WHAT TO WORK ON:
Which lines below fall between the one containing "let st2 := InputTools.handleSearchTextChange" and the one containing "apply (trim_digit []"? Repeat them exactly, counting both of those lines, and add nothing else.
*** PROVIDED DATA Section Begins ***
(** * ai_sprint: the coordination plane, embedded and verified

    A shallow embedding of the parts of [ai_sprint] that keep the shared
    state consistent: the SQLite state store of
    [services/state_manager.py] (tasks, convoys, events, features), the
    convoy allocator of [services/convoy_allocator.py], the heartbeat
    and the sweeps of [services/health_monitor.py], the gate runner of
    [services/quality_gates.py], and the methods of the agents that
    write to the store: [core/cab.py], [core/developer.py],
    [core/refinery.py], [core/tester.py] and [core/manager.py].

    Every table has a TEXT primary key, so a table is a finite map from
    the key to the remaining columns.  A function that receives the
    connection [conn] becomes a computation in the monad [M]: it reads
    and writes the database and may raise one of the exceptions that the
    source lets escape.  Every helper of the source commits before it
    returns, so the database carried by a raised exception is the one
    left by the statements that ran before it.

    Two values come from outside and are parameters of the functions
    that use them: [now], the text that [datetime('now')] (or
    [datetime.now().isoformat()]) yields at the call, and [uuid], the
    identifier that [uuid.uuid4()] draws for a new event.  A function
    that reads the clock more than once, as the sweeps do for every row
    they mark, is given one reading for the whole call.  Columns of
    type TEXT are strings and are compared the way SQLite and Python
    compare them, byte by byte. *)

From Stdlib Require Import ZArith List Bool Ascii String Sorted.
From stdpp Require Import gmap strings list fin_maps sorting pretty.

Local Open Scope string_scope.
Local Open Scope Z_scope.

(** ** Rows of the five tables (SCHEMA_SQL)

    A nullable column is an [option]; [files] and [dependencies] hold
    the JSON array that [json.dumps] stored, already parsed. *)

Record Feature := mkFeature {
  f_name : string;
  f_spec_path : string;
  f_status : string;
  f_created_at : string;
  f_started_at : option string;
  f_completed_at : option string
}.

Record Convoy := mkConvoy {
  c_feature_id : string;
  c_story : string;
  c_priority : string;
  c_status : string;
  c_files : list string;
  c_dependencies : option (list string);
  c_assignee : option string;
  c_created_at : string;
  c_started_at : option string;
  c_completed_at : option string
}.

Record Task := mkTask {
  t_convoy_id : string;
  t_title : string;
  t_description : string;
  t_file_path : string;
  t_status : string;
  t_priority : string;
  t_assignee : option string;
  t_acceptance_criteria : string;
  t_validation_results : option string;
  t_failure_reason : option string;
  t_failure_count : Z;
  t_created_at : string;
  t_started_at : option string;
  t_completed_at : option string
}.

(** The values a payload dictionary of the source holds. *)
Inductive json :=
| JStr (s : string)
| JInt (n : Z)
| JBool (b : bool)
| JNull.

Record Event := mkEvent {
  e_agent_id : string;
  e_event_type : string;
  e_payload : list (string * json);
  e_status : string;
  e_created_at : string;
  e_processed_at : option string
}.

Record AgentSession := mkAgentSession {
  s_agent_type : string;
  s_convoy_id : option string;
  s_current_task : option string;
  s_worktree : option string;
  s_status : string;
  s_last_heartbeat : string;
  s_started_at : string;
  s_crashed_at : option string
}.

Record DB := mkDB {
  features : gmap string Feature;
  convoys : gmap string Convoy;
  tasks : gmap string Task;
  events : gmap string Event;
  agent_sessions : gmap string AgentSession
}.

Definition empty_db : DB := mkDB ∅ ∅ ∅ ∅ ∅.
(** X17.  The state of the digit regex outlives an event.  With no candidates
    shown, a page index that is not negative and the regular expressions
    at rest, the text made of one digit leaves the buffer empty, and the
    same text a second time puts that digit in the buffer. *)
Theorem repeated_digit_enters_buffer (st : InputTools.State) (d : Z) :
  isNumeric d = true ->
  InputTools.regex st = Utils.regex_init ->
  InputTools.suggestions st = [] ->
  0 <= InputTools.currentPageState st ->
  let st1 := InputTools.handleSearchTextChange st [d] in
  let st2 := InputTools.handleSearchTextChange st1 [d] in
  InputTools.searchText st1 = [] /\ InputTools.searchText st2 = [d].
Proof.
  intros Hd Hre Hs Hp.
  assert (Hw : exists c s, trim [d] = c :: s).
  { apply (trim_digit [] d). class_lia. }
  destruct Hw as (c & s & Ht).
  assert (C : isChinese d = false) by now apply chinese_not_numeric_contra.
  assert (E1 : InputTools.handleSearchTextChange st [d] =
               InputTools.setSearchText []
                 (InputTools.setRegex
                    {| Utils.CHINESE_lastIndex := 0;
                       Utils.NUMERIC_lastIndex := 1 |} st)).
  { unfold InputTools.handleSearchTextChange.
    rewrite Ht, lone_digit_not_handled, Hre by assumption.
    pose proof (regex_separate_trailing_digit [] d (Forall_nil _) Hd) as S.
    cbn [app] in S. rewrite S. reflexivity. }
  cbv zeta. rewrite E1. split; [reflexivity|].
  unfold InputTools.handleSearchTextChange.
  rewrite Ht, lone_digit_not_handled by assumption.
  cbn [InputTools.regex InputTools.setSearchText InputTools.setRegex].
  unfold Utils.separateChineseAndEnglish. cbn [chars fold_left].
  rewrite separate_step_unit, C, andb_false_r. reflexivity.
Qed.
*** PROVIDED DATA Section Ends ***
WORKED SOLUTION:
  let st2 := InputTools.handleSearchTextChange st1 [d] in
  InputTools.searchText st1 = [] /\ InputTools.searchText st2 = [d].
Proof.
  intros Hd Hre Hs Hp.
  assert (Hw : exists c s, trim [d] = c :: s).
  { apply (trim_digit [] d). class_lia. }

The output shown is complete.